## Required work
From the top of the records below, return each line exactly, ending with the line that contains "Lemma enum_media_type t".

## Source material
——

(* ===== verification/Media.v ===== *)
(** * [MediaSchema] (src/src/lib/types/media.ts)

    A media item: a positive integer key, a type from a closed
    enumeration and a source string. *)
From Stdlib Require Import Ascii String List Bool Arith ZArith Lia.
Import ListNotations.
From S2P Require Import Spec2Rocq JsValue Zod.

Module Media.
Import JsValue Zod ZodFacts.

(** [z.enum(["image", "video/mp4"])], line 5. *)
Inductive media_type := Image | VideoMp4.

Definition media_type_values : list (text * media_type) :=
  [(str "image", Image); (str "video/mp4", VideoMp4)].

(** [Media = z.infer<typeof MediaSchema>], line 9. *)
Record Media := mkMedia { pk : Z; type : media_type; src : text }.

(** [MediaSchema], lines 3-7. *)
Definition MediaSchema : validator Media :=
  z_object (fun ps =>
    Ok mkMedia
      <*> field (str "pk") z_int_positive ps
      <*> field (str "type") (z_enum media_type_values) ps
      <*> field (str "src") z_string ps).

(** The payload a valid media item comes from. *)
Definition media_type_name (t : media_type) : text :=
  match t with Image => str "image" | VideoMp4 => str "video/mp4" end.

Definition encode_media (m : Media) : jsval :=
  JObject [(str "pk", JNumber (of_Z (pk m)));
           (str "type", JString (media_type_name (type m)));
           (str "src", JString (src m))].

Definition valid_media (m : Media) : Prop := (0 < pk m <= MAX_SAFE_INTEGER)%Z.

#[export] Instance MediaSchemaI : Schema Media :=
  { parse := MediaSchema; encode := encode_media; valid := valid_media }.

End Media.

Module MediaFacts.
Import JsValue Zod ZodFacts Media.

Lemma enum_media_type t : z_enum media_type_values (JString (media_type_name t)) = Ok t.
Proof. destruct t; reflexivity. Qed.

Lemma MediaSchema_Ok v m :
  MediaSchema v = Ok m ->
  exists ps, v = JObject ps /\
    z_int_positive (get (str "pk") ps) = Ok (pk m) /\
    z_enum media_type_values (get (str "type") ps) = Ok (type m) /\
    z_string (get (str "src") ps) = Ok (src m).
Proof.
  destruct v; try discriminate. unfold MediaSchema, z_object. intros H.
  apply ap_Ok_inv in H as (f3 & s & H3 & Hs & ->).
  apply ap_Ok_inv in H3 as (f2 & t & H2 & Ht & ->).
  apply ap_Ok_inv in H2 as (f1 & k & H1 & Hk & ->). inv H1.
  unfold field in *. apply under_Ok in Hk, Ht, Hs. eexists; eauto.
Qed.

#[export] Instance MediaSchemaLaws : SchemaLaws Media.
Proof.
  constructor.
  - intros [k t s] Hv. cbn [parse encode MediaSchemaI].
    unfold MediaSchema, z_object, encode_media, field. cbn [pk type src].
    replace (get (str "pk") _) with (JNumber (of_Z k)) by reflexivity.
    replace (get (str "type") _) with (JString (media_type_name t)) by reflexivity.
    replace (get (str "src") _) with (JString s) by reflexivity.
    rewrite z_int_positive_of_Z, enum_media_type by exact Hv. reflexivity.
  - intros v m H. apply MediaSchema_Ok in H as (ps & _ & Hk & _).
    eapply z_int_positive_range; eauto.
Qed.

End MediaFacts.

Module MediaProps.
Import JsValue Zod ZodFacts Media MediaFacts.

Definition media_payload (n : number) (t : media_type) (s : text) : jsval :=
  JObject [(str "pk", JNumber n); (str "type", JString (media_type_name t)); (str "src", JString s)].

Lemma MediaSchema_payload n t s :
  MediaSchema (media_payload n t s) =
  Ok (fun k => mkMedia k t s) <*> under (PKey (str "pk")) (z_int_positive (JNumber n)).
Proof.
  unfold MediaSchema, z_object, media_payload, field. get_simpl.
  rewrite enum_media_type. unfold z_string.
  destruct (z_int_positive (JNumber n)); reflexivity.
Qed.

(** C4: A positive-integer field accepts exactly the safe integers
    greater than zero: it rejects zero, negative numbers, fractions,
    NaN and the infinities, and integers beyond
    [Number.MAX_SAFE_INTEGER]. *)
Theorem MediaSchema_pk_accepts n t s :
  (exists m, MediaSchema (media_payload n t s) = Ok m) <->
  is_safe_integer n && num_gt_zero n = true.
Proof.
  rewrite <- z_int_positive_accepts, MediaSchema_payload.
  destruct (z_int_positive (JNumber n)) as [z|e]; simpl; split.
  - eauto.
  - intros _. eauto.
  - intros [m H]; discriminate.
  - intros [z H]; discriminate.
Qed.

(** C16: An integer key above [Number.MAX_SAFE_INTEGER] is rejected with
    a [too_big] issue at [pk], although the specification accepts every
    integer from 1 on. *)
Theorem MediaSchema_rejects_unsafe_pk z t s :
  (MAX_SAFE_INTEGER < z)%Z ->
  MediaSchema (media_payload (of_Z z) t s) = Err [mk_issue [PKey (str "pk")] TooBig].
Proof.
  intros Hz. rewrite MediaSchema_payload, z_int_positive_unsafe by exact Hz. reflexivity.
Qed.

Lemma MediaSchema_rejects_unsafe_pk_witness :
  (MAX_SAFE_INTEGER < 2 ^ 53)%Z /\
  MediaSchema (media_payload (of_Z (2 ^ 53)) Image (str "a.png")) =
  Err [mk_issue [PKey (str "pk")] TooBig].
Proof.
  split; [reflexivity|].
  apply (MediaSchema_rejects_unsafe_pk (2 ^ 53) Image (str "a.png")). reflexivity.
Defined.

(** C3: The media type is a closed set: a payload whose [type] is
    anything but the strings [image] and [video/mp4] is rejected, with
    an [invalid_value] issue at [type]. *)
Theorem MediaSchema_type_closed ps :
  (forall t, get (str "type") ps <> JString (media_type_name t)) ->
  exists E, MediaSchema (JObject ps) = Err E /\
            In (mk_issue [PKey (str "type")] InvalidValue) E.
Proof.
  intros Hne. unfold MediaSchema, z_object.
  destruct (z_enum_cases media_type_values (get (str "type") ps)) as [[t Ht]|Ht].
  - exfalso. apply z_enum_Ok in Ht as (s & Eg & Hin).
    destruct Hin as [Hin|[Hin|[]]]; inv Hin; [exact (Hne Image Eg)|exact (Hne VideoMp4 Eg)].
  - destruct (ap_Err_r (Ok mkMedia <*> field (str "pk") z_int_positive ps)
               (field (str "type") (z_enum media_type_values) ps)
               [mk_issue [PKey (str "type")] InvalidValue]) as [E1 [H1 I1]].
    { unfold field. now rewrite Ht. }
    destruct (ap_Err_l (Ok mkMedia <*> field (str "pk") z_int_positive ps
                         <*> field (str "type") (z_enum media_type_values) ps)
               (field (str "src") z_string ps) E1 H1) as [E2 [H2 I2]].
    exists E2. split; [exact H2|]. apply I2, I1. now left.
Qed.

Lemma MediaSchema_type_closed_witness :
  (forall t, get (str "type") [(str "pk", JNumber (of_Z 1)); (str "type", JString (str "video/webm"))]
             <> JString (media_type_name t)) /\
  exists E, MediaSchema (JObject [(str "pk", JNumber (of_Z 1)); (str "type", JString (str "video/webm"))]) = Err E /\
            In (mk_issue [PKey (str "type")] InvalidValue) E.
Proof.
  assert (H : forall t, get (str "type") [(str "pk", JNumber (of_Z 1)); (str "type", JString (str "video/webm"))]
             <> JString (media_type_name t)) by (intros []; discriminate).
  split; [exact H|]. apply MediaSchema_type_closed, H.
Defined.

(** C17: The key field is [pk]: a payload without it, such as one that
    names its key [id] as the specification does, is rejected with an
    [invalid_type] issue at [pk]. *)
Theorem MediaSchema_requires_pk ps :
  get (str "pk") ps = JUndefined ->
  reports (MediaSchema (JObject ps)) [mk_issue [PKey (str "pk")] (InvalidType (str "number"))].
Proof.
  intros H. unfold MediaSchema, z_object. do 2 apply reports_ap_l. apply reports_ap_r.
  apply (reports_field (str "pk") z_int_positive ps [mk_issue [] (InvalidType (str "number"))]).
  now rewrite H.
Qed.

Lemma MediaSchema_requires_pk_witness :
  reports (MediaSchema (JObject [(str "id", JNumber (of_Z 1)); (str "type", JString (str "image"));
                                 (str "src", JString (str "a.png"))]))
          [mk_issue [PKey (str "pk")] (InvalidType (str "number"))].
Proof. apply MediaSchema_requires_pk. reflexivity. Defined.

End MediaProps.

——

## Response area
(* ===== verification/Media.v ===== *)
(** * [MediaSchema] (src/src/lib/types/media.ts)

    A media item: a positive integer key, a type from a closed
    enumeration and a source string. *)
From Stdlib Require Import Ascii String List Bool Arith ZArith Lia.
Import ListNotations.
From S2P Require Import Spec2Rocq JsValue Zod.

Module Media.
Import JsValue Zod ZodFacts.

(** [z.enum(["image", "video/mp4"])], line 5. *)
Inductive media_type := Image | VideoMp4.

Definition media_type_values : list (text * media_type) :=
  [(str "image", Image); (str "video/mp4", VideoMp4)].

(** [Media = z.infer<typeof MediaSchema>], line 9. *)
Record Media := mkMedia { pk : Z; type : media_type; src : text }.

(** [MediaSchema], lines 3-7. *)
Definition MediaSchema : validator Media :=
  z_object (fun ps =>
    Ok mkMedia
      <*> field (str "pk") z_int_positive ps
      <*> field (str "type") (z_enum media_type_values) ps
      <*> field (str "src") z_string ps).

(** The payload a valid media item comes from. *)
Definition media_type_name (t : media_type) : text :=
  match t with Image => str "image" | VideoMp4 => str "video/mp4" end.

Definition encode_media (m : Media) : jsval :=
  JObject [(str "pk", JNumber (of_Z (pk m)));
           (str "type", JString (media_type_name (type m)));
           (str "src", JString (src m))].

Definition valid_media (m : Media) : Prop := (0 < pk m <= MAX_SAFE_INTEGER)%Z.

#[export] Instance MediaSchemaI : Schema Media :=
  { parse := MediaSchema; encode := encode_media; valid := valid_media }.

End Media.

Module MediaFacts.
Import JsValue Zod ZodFacts Media.

Lemma enum_media_type t : z_enum media_type_values (JString (media_type_name t)) = Ok t.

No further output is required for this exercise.